Notes from Global Utopias Reading Group -- Discussion #2 (October 22, 2014)
Readings (for copies see the Compass Research Space link under "Readings"): -Ernst Bloch, The Principle of Hope, "Introduction" -José Esteban Muñoz, Cruising Utopia, pp. 1-96
Discussion themes: • Associative modes of analysis versus Empirical modes of analysis • Abstract utopias versus concrete utopias • Performances of utopia in the present or the near past • Returns to the archive • Masculine narratives • Queer theory as claims to community or claims to antirelationality • Genealogies of Queer theory • Critiques of white gay respectability • Drawing on Bloch as opposed to Foucault • Urban versus Rural queer utopias • Focus on the city, particularly New York City • Relation to AIDS crisis • Cruising as method • The place of race in queer theory
Questions Raised: • How can historians study utopia?
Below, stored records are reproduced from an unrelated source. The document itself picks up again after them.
(** A buffer is lent to the write started with it. *)
Lemma on_lend (m : M W unit) data (e : E) (o : nat -> O) (Q : post unit) s l t :
  (forall w, exists w1 w2 w3, m w = Ret (tt, w3) /\
     (let '(b, a) := allocate (sw_alloc w) data in
      sw_alloc w1 = a /\ sw_objs w1 = sw_objs w /\ sw_pending w1 = sw_pending w /\
      sw_trace w1 = sw_trace w /\ sw_rest w1 = sw_rest w /\ emitted e w1 w2 /\ started (o b) w2 w3)) ->
  eff_this e = Some h -> (forall b, op_this (o b) = Some h) -> (forall b b', op_buf (o b) = Some b' -> b' = b) ->
  (forall b, Q tt s (l ++ [o b]) (t ++ [e])) -> on h m Q s l t.
Proof.
  intros Hm He Ho Hb HQ w Hs Hl Ht Hw. destruct (Hm w) as (w1 & w2 & w3 & -> & H). clear Hm.
  destruct (allocate (sw_alloc w) data) as [b a] eqn:Ea.
  destruct H as (A1 & A2 & A3 & A4 & A5 & Hem & Hst).
  destruct (allocate_known _ _ _ _ Ea (proj2 Hw)) as (K1 & K2 & K3).
  assert (F1 : frame h w w1).
  { split; unfold ops, tr; rewrite ?A2, ?A3, ?A4, ?A5; try done. by rewrite A1. }
  assert (L1 : lent w1).
  { destruct Hw as [L1 L2]. unfold lent. rewrite A1, A3. split; [|done]. intros o' b' Hin Hb'. eauto. }
  pose proof (emitted_frame _ _ _ Hem He) as F2. pose proof (emitted_tr _ _ _ Hem He) as E2.
  pose proof (started_frame _ _ _ Hst (Ho b)) as F3. pose proof (started_ops _ _ _ Hst (Ho b)) as E3.
  split; [eapply frame_trans; [exact F1|by eapply frame_trans]|].
  destruct Hem as [M1 M2 M3 M4 M5].
  assert (L2 : lent w2) by (unfold lent; rewrite M2, M4; exact L1).
  split.
  { eapply started_lent; [done..|]. intros b' ->%Hb. by rewrite M4, A1. }
  destruct Hst as [S1 S2 S3 S4 S5]. rewrite S1, M1, A2. exists s. split; [done|]. rewrite E3.
  assert (Ht3 : tr h w3 = tr h w2) by (unfold tr; by rewrite S3).
  assert (Ho2 : ops h w2 = ops h w) by (unfold ops; by rewrite M2, A3).
  assert (Ht1 : tr h w1 = tr h w) by (unfold tr; by rewrite A4).
  rewrite Ht3, E2, Ho2, Ht1. subst l t. apply HQ.
Qed.
End Rules.

(** *** Counting operations *)

Definition cnt (f : O -> bool) (l : list O) : Z := zlen (List.filter f l).
Lemma cnt_snoc f l o : cnt f (l ++ [o]) = cnt f l + (if f o then 1 else 0).
Proof. unfold cnt. rewrite List.filter_app, zlen_app. cbn. by destruct (f o). Qed.
Lemma cnt_nonneg f l : 0 <= cnt f l.
Proof. apply zlen_nonneg. Qed.

(** [l] is [l0] without the operation [o]. *)
Definition after (l0 : list O) (o : O) (l : list O) : Prop :=
  forall f, cnt f l0 = cnt f l + (if f o then 1 else 0).

(** An operation that has ended is taken out of the world. *)
Record ended_op (w : W) (i : nat) (w' : W) : Prop := {
  eo_objs : sw_objs w' = sw_objs w;
  eo_pending : sw_pending w' = delete i (sw_pending w);
  eo_trace : sw_trace w' = sw_trace w;
  eo_alloc : sw_alloc w' = sw_alloc w;
  eo_rest : sw_rest w' = sw_rest w
}.
Lemma deleted_split (w : W) i (o : O) :
  sw_pending w !! i = Some o ->
  exists a b, sw_pending w = a ++ o :: b /\ delete i (sw_pending w) = a ++ b.
Proof.
  intros Hi. exists (take i (sw_pending w)), (drop (Datatypes.S i) (sw_pending w)).
  by rewrite take_drop_middle, delete_take_drop.
Qed.
Lemma ops_other (w : W) i (w' : W) (o : O) k :
  ended_op w i w' -> sw_pending w !! i = Some o -> op_this o <> Some k -> ops k w' = ops k w.
Proof.
  intros [_ E2 _ _ _] Hi Hk. destruct (deleted_split _ _ _ Hi) as (a & b & D1 & D2). unfold ops.
  rewrite E2, D2, D1, !list.filter_app, filter_cons. by rewrite decide_False.
Qed.
Lemma ops_after (w : W) i (w' : W) (o : O) h :
  ended_op w i w' -> sw_pending w !! i = Some o -> op_this o = Some h -> after (ops h w) o (ops h w').
Proof.
  intros [_ E2 _ _ _] Hi Hk. destruct (deleted_split _ _ _ Hi) as (a & b & D1 & D2). unfold ops. intros f.
  rewrite E2, D2, D1, !list.filter_app, filter_cons, decide_True by done. unfold cnt.
  rewrite !List.filter_app, !zlen_app. cbn. destruct (f o); rewrite ?zlen_cons; lia.
Qed.
Lemma ended_op_lent (w : W) i (w' : W) (o : O) : ended_op w i w' -> sw_pending w !! i = Some o -> lent w -> lent w'.
Proof.
  intros [_ E2 _ E4 _] Hi [L1 L2]. unfold lent. rewrite E2, E4. split; [|done].
  intros o' b Hin. apply L1. destruct (deleted_split _ _ _ Hi) as (x & y & D1 & D2).
  rewrite D2 in Hin. rewrite D1. set_solver.
Qed.
Lemma ended_op_nil (w : W) i (w' : W) (o : O) h :
  ended_op w i w' -> sw_pending w !! i = Some o -> ops h w = [] -> ops h w' = [].
Proof.
  intros [_ E2 _ _ _] Hi. destruct (deleted_split _ _ _ Hi) as (x & y & D1 & D2). unfold ops.
  rewrite E2, D2, D1, !list.filter_app, filter_cons. case_decide; [by intros [_ ?]%app_eq_nil|done].
Qed.
End Logic.

#[export] Hint Rewrite @cnt_snoc : sesslog.

(** ** Steps of a run *)

(** What a step may throw: a failed socket call, or no session id is left. *)
Definition may_throw (e : exn) : Prop := socket_failure e \/ e = id_over.

Section Steps.
Context {W : Type}.

(** [m] ends in [Q], or with what a step may throw; the read beyond a short
    request is put up with. *)
Definition ok {A} (m : M W A) (w : W) (Q : A -> W -> Prop) : Prop :=
  match m w with Ret (a, w') => Q a w' | Throw e => may_throw e | Undef u => u = octet03 end.

Lemma ok_bind {A B} (m : M W A) (k : A -> M W B) w Q :
  ok m w (fun a w' => ok (k a) w' Q) -> ok (bind m k) w Q.
Proof. unfold ok, bind. by destruct (m w) as [[a w']| |]. Qed.
Lemma ok_mono {A} (m : M W A) w (P Q : A -> W -> Prop) :
  ok m w P -> (forall a w', P a w' -> Q a w') -> ok m w Q.
Proof. unfold ok. destruct (m w) as [[a w']| |]; auto. Qed.
Lemma ok_modify f w (Q : unit -> W -> Prop) : Q tt (f w) -> ok (modify f) w Q.
Proof. done. Qed.
Lemma ok_gets {A} (f : W -> A) w (Q : A -> W -> Prop) : Q (f w) w -> ok (gets f) w Q.
Proof. done. Qed.
Lemma ok_ret {A} (a : A) w (Q : A -> W -> Prop) : Q a w -> ok (ret a) w Q.
Proof. done. Qed.
End Steps.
How can historians use Munoz’s and Bloch’s modes of utopian thought? • How can historians be attentive to disruptions of normality and temporality? • Would queer utopias be different in analysis of the distant past as opposed to the present or near past? • When does queer theory perform in a normalizing fashion? Can queerness operate as a form of identity politics? • What is queer? • How does queer utopia relate or operate in tension with socialist utopias? • Is desire consumed on an individual level? • What is the place of queer women Munoz's queer utopias?